**Instructions to follow**
The required answer is a copy of each line in the entries below that includes "then".

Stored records
• • • •

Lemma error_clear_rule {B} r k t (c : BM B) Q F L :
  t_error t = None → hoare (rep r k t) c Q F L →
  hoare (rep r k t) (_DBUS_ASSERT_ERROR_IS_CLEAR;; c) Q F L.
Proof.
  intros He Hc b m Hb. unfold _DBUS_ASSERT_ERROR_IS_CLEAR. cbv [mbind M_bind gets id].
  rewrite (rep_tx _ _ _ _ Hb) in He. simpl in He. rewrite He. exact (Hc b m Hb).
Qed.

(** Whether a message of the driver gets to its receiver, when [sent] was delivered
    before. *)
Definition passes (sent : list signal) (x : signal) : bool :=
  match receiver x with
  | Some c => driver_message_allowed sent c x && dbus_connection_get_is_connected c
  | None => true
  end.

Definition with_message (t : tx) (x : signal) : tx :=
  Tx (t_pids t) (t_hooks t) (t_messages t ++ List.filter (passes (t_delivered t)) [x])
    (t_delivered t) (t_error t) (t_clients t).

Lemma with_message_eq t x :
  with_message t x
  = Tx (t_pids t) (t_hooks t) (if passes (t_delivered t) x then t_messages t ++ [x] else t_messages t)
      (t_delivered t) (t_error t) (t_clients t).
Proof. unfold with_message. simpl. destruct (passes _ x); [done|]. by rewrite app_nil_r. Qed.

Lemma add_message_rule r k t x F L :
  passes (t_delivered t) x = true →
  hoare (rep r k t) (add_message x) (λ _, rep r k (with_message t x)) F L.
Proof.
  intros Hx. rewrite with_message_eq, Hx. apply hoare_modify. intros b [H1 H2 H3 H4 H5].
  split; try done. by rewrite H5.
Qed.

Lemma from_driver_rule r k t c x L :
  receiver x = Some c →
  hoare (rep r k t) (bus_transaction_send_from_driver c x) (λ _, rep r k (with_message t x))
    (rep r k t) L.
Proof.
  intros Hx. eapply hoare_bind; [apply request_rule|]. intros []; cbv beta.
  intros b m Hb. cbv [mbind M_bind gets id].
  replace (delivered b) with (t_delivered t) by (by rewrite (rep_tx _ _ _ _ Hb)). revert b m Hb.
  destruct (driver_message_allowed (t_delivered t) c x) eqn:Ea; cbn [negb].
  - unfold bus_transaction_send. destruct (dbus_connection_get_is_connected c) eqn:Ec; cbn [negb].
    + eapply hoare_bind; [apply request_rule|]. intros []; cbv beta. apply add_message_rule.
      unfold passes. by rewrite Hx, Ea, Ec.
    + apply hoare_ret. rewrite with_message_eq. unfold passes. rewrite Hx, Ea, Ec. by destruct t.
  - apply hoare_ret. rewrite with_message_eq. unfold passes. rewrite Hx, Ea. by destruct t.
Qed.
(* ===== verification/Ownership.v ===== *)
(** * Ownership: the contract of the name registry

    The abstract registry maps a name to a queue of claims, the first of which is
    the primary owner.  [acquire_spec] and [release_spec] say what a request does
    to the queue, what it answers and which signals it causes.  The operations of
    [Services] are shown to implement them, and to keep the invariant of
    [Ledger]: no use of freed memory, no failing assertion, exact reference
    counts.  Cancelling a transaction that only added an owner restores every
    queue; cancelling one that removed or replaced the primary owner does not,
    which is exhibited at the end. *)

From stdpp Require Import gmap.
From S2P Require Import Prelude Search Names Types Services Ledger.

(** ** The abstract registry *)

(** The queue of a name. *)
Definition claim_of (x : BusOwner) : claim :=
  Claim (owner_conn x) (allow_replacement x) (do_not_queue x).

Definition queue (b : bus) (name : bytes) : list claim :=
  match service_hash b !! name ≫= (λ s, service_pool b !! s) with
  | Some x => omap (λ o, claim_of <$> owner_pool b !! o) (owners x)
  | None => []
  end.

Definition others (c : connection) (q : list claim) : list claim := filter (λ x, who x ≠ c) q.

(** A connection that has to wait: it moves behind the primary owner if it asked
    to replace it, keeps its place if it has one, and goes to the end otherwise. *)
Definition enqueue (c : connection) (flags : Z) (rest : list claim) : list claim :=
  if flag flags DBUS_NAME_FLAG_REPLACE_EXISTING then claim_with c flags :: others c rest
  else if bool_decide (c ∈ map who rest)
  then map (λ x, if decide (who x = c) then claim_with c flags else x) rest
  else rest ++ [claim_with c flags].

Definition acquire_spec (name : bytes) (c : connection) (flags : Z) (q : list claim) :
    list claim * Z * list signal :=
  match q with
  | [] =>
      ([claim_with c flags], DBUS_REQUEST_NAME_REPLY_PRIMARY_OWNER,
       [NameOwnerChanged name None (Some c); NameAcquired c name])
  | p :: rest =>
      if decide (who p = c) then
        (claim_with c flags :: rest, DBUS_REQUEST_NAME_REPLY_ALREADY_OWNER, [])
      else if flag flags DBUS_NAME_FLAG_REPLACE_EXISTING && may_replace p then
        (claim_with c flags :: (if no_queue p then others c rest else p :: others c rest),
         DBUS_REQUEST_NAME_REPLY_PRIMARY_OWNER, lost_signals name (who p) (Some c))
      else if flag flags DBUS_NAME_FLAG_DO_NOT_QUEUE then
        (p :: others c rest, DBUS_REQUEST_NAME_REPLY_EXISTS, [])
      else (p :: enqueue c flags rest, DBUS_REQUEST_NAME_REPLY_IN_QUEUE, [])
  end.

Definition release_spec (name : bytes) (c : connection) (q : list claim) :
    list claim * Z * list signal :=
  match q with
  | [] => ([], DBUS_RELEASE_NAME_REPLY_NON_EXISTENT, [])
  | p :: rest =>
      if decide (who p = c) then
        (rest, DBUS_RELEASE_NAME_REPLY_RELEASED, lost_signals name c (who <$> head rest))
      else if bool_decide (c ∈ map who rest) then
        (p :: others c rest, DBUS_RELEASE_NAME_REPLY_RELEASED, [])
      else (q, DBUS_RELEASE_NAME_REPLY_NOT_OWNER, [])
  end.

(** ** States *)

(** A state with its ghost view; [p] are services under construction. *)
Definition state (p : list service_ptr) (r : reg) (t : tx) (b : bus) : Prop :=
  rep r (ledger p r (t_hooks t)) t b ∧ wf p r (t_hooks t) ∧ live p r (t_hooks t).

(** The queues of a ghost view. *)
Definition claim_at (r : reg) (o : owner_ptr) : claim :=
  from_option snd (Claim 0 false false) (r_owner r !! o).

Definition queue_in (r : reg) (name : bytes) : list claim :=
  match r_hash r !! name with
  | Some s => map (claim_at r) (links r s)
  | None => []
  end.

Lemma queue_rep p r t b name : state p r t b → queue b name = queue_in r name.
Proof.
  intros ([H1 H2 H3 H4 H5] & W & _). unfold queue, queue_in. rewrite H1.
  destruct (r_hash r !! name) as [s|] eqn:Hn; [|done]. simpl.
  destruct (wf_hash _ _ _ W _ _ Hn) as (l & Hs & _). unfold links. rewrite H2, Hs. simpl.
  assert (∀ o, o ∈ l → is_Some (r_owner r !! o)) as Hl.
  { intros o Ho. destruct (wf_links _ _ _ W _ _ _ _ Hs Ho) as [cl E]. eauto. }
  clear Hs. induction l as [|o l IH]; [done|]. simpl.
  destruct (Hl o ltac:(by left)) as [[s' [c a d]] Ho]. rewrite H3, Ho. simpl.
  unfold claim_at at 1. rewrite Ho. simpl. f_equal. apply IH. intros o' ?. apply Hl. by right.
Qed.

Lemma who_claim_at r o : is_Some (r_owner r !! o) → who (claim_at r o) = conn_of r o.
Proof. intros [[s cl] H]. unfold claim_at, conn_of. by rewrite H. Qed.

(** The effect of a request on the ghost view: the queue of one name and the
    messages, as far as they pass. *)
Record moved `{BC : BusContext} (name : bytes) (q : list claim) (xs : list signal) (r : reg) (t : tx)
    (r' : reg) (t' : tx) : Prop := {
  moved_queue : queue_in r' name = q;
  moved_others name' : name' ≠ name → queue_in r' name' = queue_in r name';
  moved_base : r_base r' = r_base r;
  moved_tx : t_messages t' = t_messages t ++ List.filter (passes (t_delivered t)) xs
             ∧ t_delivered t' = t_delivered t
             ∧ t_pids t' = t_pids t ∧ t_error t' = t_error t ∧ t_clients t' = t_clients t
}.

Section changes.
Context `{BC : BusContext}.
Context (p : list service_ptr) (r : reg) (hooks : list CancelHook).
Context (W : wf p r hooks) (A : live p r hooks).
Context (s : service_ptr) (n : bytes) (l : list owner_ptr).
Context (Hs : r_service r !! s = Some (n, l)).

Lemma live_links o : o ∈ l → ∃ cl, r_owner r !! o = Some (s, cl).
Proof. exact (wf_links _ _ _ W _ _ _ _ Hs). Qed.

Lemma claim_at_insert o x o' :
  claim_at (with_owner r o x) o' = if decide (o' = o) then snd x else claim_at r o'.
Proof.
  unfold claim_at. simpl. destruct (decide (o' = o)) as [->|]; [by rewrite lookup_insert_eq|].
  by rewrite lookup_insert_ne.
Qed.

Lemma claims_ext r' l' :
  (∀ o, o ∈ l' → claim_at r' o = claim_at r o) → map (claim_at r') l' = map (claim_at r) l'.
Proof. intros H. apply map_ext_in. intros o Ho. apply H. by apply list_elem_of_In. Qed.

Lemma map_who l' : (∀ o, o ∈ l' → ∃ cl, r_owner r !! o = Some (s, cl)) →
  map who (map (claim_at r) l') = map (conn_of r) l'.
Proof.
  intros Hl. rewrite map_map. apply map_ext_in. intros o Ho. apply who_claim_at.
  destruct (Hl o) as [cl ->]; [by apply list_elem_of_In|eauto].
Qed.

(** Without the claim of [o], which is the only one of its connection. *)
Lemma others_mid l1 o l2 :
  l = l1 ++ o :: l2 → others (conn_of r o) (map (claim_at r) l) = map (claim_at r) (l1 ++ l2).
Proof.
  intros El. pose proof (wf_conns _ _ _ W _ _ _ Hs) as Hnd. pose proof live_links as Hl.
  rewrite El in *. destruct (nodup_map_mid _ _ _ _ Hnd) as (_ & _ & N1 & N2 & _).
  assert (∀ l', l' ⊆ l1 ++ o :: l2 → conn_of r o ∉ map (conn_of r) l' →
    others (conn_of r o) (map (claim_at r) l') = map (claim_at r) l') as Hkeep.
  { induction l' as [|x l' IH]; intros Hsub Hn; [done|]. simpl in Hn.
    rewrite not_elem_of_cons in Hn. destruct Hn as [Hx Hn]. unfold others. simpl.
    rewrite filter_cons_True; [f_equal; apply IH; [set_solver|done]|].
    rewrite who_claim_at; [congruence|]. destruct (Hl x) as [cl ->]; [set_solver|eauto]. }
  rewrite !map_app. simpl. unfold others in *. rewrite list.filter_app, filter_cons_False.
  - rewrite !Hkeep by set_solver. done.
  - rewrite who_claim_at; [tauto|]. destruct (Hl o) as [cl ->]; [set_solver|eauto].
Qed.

• • • •

**Answer for the task**
  = Tx (t_pids t) (t_hooks t) (if passes (t_delivered t) x then t_messages t ++ [x] else t_messages t)
  if flag flags DBUS_NAME_FLAG_REPLACE_EXISTING then claim_with c flags :: others c rest
  then map (λ x, if decide (who x = c) then claim_with c flags else x) rest
      if decide (who p = c) then
      else if flag flags DBUS_NAME_FLAG_REPLACE_EXISTING && may_replace p then
        (claim_with c flags :: (if no_queue p then others c rest else p :: others c rest),
      else if flag flags DBUS_NAME_FLAG_DO_NOT_QUEUE then
      if decide (who p = c) then
      else if bool_decide (c ∈ map who rest) then
  claim_at (with_owner r o x) o' = if decide (o' = o) then snd x else claim_at r o'.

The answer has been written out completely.